Using the records below, repeat exactly the lines from the one holding "(** One iteration" through the one holding "left := last_node;", both ends included, and no others.

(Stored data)

++++++++++++++++++++

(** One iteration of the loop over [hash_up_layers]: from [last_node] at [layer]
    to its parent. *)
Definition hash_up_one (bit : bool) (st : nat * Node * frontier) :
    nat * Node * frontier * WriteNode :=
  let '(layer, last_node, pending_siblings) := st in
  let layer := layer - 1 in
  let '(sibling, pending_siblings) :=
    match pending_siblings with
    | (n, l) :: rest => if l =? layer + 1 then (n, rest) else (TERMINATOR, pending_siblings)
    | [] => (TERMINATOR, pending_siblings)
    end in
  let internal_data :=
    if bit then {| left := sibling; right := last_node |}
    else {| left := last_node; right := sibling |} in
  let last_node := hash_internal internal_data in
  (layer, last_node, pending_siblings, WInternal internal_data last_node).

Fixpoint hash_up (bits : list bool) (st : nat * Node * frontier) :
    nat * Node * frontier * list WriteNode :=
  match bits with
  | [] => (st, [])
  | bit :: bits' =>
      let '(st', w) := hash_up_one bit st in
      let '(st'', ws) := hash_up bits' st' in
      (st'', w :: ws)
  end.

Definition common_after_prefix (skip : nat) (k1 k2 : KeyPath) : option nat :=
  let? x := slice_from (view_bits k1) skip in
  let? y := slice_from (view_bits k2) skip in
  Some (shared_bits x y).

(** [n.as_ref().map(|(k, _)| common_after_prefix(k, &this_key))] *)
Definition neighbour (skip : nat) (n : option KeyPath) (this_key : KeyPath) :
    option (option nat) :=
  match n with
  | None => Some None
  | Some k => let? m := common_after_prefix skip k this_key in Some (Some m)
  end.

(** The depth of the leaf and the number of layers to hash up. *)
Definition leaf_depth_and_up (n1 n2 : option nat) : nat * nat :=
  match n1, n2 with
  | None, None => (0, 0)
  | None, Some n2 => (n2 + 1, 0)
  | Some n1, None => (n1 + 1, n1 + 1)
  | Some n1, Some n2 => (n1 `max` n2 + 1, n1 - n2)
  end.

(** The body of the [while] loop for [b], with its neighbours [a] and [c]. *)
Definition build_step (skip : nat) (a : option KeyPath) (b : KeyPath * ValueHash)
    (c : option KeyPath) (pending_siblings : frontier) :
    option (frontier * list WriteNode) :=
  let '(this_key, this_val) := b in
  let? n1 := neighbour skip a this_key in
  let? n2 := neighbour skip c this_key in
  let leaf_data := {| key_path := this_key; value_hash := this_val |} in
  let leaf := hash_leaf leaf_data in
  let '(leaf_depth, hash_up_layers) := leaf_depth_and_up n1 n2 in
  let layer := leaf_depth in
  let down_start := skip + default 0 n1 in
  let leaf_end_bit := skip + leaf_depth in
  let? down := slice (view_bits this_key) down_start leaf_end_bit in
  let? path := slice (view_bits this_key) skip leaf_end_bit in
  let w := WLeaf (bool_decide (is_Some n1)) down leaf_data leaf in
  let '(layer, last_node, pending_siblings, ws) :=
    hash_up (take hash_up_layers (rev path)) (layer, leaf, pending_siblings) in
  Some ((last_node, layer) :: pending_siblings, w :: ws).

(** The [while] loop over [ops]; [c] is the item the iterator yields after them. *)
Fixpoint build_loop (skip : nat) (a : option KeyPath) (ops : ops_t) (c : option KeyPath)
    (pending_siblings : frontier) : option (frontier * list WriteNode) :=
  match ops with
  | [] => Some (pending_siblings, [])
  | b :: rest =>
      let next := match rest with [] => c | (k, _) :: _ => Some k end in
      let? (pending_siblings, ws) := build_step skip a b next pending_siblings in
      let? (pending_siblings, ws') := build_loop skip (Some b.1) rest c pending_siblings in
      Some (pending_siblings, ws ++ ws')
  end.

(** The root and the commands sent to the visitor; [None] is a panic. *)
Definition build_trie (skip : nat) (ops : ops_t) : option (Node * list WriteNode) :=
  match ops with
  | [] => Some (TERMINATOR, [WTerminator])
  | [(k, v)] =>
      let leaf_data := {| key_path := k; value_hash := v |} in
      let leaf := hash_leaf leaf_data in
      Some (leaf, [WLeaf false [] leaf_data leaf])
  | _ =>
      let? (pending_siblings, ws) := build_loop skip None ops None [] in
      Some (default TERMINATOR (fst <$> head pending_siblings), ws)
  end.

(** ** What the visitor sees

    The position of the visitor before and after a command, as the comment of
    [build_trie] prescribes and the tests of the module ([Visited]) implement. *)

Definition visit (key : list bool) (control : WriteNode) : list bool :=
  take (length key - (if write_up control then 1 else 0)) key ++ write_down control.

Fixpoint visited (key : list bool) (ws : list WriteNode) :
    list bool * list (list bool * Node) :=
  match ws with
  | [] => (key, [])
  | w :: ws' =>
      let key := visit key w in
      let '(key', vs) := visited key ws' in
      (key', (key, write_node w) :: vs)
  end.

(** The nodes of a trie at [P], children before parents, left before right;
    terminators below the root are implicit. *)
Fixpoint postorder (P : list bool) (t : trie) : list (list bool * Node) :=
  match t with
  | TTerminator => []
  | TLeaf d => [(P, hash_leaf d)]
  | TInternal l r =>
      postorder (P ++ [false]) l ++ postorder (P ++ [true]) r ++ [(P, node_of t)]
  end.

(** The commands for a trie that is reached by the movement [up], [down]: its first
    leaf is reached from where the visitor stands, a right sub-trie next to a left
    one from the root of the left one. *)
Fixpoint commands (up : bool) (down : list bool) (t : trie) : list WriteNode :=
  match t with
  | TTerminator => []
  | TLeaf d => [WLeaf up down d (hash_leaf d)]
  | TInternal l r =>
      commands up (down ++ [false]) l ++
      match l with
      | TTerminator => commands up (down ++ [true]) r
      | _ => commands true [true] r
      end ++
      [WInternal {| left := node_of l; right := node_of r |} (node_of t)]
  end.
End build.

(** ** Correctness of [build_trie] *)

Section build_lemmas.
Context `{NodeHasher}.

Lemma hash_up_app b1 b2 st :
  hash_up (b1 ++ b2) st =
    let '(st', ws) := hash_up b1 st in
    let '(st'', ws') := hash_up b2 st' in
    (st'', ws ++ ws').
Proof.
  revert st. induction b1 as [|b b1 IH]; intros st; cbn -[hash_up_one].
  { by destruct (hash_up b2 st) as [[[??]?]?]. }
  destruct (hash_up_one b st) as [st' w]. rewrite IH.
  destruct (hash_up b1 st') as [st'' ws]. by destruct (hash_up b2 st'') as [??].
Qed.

++++++++++++++++++++

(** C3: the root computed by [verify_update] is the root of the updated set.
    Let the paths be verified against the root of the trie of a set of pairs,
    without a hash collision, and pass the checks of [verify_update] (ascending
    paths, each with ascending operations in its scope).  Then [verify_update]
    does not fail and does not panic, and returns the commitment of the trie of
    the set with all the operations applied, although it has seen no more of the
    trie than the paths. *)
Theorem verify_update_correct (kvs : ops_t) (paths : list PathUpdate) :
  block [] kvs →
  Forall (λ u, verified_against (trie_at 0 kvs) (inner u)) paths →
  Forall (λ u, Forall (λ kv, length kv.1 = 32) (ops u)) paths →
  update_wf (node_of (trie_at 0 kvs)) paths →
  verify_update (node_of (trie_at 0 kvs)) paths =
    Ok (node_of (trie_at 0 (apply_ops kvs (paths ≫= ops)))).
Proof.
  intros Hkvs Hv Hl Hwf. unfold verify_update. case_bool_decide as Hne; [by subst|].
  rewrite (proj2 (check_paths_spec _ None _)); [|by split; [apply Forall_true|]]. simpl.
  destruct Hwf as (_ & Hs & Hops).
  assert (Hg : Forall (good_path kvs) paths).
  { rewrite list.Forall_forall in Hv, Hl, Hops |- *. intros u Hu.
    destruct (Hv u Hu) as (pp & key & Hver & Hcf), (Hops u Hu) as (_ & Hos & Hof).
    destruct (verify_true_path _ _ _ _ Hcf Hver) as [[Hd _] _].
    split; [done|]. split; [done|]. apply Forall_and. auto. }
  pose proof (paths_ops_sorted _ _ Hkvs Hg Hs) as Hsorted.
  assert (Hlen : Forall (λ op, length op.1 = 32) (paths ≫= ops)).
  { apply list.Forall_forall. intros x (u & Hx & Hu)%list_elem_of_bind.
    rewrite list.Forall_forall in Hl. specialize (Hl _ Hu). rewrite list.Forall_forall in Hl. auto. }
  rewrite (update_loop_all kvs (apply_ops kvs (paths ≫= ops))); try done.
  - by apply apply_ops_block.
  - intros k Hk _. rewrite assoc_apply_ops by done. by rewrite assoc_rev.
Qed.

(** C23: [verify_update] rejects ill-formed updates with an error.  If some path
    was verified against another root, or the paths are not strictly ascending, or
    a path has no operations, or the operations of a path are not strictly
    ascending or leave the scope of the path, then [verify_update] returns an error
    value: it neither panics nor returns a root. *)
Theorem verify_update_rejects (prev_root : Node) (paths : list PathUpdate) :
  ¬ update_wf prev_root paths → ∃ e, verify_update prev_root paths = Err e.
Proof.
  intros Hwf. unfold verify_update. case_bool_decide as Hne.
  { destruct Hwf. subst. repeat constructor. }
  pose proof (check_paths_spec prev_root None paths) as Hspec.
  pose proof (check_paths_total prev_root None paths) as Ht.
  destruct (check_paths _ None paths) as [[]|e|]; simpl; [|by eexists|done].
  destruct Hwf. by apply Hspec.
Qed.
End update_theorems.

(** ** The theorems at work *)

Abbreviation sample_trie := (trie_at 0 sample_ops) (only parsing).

++++++++++++++++++++

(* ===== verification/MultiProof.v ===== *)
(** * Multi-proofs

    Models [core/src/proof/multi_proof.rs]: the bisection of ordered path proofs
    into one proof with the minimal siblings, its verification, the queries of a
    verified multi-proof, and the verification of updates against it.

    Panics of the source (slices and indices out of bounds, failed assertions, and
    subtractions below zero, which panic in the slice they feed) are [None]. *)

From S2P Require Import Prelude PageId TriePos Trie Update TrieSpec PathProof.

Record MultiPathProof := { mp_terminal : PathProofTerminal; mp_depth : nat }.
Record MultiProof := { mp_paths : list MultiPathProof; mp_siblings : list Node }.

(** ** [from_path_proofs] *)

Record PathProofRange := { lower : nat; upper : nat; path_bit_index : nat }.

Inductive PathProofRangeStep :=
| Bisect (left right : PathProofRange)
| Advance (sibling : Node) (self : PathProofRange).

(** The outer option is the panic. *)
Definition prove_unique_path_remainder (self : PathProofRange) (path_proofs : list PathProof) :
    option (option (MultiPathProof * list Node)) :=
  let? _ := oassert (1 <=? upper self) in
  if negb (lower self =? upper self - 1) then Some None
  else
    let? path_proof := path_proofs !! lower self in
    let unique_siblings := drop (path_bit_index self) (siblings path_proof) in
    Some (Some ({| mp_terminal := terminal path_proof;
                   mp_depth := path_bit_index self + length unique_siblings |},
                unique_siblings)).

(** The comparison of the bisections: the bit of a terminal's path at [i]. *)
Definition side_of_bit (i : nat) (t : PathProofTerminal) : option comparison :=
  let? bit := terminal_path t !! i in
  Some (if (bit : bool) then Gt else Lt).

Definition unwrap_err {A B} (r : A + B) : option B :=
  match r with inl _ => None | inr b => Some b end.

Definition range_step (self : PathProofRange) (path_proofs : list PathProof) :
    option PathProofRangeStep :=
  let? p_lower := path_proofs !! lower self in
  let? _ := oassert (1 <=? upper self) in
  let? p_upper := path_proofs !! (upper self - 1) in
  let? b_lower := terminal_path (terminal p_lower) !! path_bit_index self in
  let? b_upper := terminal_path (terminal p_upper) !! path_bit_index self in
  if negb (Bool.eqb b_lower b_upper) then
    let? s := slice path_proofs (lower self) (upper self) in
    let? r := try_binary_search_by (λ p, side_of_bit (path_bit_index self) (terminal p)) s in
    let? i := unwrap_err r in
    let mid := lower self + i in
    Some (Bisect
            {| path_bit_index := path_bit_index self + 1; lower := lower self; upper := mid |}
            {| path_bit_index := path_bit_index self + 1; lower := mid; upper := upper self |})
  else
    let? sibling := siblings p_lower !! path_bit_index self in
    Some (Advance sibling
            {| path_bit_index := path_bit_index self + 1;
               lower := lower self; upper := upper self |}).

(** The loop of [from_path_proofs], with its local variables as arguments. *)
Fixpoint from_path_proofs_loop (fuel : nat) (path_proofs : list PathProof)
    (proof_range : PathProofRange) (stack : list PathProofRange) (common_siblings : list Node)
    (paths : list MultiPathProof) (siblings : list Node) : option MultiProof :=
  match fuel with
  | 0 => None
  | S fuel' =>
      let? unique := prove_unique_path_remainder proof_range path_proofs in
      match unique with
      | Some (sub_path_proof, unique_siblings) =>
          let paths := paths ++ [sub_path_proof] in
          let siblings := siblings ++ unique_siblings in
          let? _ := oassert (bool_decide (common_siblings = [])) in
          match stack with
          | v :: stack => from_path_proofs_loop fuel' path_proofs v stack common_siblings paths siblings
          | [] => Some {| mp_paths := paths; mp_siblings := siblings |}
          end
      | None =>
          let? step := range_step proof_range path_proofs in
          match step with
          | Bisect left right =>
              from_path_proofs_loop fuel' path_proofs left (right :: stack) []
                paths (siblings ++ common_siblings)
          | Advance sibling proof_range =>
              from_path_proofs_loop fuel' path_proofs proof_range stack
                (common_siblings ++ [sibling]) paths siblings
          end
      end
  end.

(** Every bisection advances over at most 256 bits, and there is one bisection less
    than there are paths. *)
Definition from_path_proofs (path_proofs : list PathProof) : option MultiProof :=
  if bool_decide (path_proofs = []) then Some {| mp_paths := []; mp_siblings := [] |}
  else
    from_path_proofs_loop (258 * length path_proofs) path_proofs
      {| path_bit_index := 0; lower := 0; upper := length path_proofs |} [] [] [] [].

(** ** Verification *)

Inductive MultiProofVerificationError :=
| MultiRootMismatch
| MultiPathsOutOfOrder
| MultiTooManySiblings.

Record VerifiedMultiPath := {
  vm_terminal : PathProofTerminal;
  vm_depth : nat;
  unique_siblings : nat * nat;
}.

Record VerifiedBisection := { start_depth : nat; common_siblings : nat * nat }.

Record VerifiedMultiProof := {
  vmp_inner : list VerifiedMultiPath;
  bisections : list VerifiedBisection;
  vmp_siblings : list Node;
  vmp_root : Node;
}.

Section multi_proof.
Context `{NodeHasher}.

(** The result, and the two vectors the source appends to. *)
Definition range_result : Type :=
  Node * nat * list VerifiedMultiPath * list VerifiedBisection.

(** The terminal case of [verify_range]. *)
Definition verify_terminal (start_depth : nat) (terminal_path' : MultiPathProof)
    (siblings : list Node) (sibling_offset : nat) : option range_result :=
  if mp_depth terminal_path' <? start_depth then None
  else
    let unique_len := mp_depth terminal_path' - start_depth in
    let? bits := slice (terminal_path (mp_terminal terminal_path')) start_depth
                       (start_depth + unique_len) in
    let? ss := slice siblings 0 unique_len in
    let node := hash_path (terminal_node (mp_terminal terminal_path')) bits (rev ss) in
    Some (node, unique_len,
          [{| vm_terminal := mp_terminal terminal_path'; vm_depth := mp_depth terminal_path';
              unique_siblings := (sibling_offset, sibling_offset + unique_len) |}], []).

++++++++++++++++++++

(PROBLEM SOLUTION):
(** One iteration of the loop over [hash_up_layers]: from [last_node] at [layer]
    to its parent. *)
Definition hash_up_one (bit : bool) (st : nat * Node * frontier) :
    nat * Node * frontier * WriteNode :=
  let '(layer, last_node, pending_siblings) := st in
  let layer := layer - 1 in
  let '(sibling, pending_siblings) :=
    match pending_siblings with
    | (n, l) :: rest => if l =? layer + 1 then (n, rest) else (TERMINATOR, pending_siblings)
    | [] => (TERMINATOR, pending_siblings)
    end in
  let internal_data :=
    if bit then {| left := sibling; right := last_node |}
    else {| left := last_node; right := sibling |} in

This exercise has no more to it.